Problem to work on:
Using the entries that follow, state how many lines contain "integer", with no other words.

Record set:
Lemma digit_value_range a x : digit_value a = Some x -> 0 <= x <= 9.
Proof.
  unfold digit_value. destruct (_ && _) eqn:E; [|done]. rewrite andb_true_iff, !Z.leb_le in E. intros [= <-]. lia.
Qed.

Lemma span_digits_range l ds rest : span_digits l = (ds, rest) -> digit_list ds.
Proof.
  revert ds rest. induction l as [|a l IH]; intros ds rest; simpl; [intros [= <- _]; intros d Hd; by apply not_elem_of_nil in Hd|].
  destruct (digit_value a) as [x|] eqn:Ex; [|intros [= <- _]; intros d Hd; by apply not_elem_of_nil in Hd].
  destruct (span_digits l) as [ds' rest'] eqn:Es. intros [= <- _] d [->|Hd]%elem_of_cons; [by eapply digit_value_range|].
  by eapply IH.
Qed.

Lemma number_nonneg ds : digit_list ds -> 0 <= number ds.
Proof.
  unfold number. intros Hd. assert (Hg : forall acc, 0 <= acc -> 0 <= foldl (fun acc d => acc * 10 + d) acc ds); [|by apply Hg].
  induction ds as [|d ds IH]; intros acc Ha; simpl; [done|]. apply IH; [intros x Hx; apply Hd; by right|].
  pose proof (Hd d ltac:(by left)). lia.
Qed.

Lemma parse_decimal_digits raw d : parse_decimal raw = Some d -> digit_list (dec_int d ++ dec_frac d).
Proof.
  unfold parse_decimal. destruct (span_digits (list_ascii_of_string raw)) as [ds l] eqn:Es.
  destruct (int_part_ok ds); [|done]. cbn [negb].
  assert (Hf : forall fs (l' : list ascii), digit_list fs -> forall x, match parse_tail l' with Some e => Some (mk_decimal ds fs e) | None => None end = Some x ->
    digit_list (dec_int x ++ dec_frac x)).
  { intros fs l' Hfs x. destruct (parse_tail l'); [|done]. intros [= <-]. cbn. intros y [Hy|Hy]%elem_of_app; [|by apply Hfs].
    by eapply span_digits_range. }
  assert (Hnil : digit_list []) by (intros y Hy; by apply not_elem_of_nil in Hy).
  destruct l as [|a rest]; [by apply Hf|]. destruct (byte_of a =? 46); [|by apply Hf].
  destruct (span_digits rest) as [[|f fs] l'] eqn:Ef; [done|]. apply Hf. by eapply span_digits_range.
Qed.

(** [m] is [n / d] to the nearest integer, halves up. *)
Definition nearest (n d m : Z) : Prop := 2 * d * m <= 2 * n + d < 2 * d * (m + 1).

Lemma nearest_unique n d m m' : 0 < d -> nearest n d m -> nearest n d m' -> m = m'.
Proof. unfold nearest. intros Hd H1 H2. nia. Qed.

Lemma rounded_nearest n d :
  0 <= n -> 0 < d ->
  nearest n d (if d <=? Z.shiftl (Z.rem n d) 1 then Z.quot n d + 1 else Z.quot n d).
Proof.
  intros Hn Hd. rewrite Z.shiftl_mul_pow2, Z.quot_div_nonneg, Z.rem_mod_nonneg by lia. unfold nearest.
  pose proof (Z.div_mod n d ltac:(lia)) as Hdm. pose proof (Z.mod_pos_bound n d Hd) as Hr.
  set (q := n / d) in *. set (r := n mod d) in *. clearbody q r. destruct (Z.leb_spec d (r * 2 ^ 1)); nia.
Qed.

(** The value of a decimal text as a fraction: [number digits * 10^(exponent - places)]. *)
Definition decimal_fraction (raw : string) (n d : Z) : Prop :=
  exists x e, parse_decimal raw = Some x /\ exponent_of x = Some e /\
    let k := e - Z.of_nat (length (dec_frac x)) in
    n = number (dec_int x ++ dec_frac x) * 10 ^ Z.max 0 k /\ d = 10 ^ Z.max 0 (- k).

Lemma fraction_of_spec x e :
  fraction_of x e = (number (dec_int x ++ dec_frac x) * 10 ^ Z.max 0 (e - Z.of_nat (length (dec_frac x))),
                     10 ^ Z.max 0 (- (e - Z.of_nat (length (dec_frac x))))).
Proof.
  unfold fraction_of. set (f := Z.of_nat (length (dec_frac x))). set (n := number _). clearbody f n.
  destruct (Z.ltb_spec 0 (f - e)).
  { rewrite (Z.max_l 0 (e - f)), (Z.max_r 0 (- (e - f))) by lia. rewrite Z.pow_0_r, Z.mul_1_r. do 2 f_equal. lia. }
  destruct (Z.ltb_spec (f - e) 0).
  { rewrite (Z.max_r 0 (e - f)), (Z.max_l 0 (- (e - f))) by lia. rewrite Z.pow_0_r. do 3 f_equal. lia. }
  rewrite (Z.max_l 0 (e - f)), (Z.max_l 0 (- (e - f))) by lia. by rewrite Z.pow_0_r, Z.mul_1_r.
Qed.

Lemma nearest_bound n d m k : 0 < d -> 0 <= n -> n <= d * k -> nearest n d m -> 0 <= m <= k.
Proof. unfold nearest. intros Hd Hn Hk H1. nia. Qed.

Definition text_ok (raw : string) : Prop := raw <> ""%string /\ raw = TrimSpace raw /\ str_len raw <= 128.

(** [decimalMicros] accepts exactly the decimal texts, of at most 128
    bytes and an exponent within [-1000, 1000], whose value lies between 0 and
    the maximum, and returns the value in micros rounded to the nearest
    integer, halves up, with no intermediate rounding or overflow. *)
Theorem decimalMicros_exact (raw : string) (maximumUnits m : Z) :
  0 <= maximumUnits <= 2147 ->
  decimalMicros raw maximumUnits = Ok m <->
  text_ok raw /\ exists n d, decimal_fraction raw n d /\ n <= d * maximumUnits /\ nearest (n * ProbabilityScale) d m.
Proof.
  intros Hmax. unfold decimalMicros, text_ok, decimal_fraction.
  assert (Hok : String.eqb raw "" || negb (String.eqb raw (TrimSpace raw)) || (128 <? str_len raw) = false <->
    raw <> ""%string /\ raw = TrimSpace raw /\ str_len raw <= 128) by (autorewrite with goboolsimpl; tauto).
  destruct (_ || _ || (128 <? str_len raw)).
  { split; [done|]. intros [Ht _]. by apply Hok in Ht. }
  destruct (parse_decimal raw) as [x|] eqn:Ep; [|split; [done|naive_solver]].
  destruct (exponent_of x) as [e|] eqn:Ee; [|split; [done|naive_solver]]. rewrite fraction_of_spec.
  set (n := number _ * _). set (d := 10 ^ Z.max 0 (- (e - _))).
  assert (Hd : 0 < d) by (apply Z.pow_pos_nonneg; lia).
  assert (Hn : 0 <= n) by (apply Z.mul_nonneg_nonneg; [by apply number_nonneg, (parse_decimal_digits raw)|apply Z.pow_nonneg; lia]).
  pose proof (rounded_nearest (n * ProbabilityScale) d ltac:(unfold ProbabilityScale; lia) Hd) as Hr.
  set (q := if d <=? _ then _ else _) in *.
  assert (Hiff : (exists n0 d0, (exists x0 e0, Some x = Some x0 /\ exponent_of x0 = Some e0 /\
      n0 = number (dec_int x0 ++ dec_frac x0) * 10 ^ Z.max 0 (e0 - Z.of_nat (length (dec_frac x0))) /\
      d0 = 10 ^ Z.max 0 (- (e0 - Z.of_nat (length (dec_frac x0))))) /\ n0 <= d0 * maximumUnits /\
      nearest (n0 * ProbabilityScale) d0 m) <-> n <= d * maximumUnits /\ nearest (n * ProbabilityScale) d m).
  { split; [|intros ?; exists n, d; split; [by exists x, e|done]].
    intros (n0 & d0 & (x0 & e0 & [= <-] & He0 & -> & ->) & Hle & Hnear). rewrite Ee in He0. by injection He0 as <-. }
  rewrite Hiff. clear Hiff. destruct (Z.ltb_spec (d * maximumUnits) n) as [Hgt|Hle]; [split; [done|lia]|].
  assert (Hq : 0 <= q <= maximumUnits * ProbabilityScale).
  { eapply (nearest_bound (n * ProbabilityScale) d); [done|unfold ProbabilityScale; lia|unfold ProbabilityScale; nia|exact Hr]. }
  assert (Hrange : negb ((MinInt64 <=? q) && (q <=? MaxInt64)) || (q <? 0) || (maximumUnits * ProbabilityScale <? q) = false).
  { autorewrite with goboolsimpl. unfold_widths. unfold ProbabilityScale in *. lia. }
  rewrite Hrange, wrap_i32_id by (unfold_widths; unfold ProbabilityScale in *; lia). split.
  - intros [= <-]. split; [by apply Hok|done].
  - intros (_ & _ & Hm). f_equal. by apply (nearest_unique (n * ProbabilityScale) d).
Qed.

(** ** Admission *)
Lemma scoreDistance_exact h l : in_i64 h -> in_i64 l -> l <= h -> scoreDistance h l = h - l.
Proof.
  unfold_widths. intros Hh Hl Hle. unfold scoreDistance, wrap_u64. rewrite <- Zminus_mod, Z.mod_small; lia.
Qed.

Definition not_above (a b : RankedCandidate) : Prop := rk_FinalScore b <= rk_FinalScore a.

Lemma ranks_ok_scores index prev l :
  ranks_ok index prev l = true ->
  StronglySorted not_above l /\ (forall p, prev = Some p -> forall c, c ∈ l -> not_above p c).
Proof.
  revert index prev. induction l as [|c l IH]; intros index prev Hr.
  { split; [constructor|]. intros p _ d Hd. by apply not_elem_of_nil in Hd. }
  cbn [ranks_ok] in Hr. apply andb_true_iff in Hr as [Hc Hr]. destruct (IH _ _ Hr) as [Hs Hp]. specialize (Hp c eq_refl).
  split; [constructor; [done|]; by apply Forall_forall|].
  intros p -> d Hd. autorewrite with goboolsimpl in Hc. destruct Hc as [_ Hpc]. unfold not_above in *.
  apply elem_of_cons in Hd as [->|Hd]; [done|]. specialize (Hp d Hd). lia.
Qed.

Response below:
2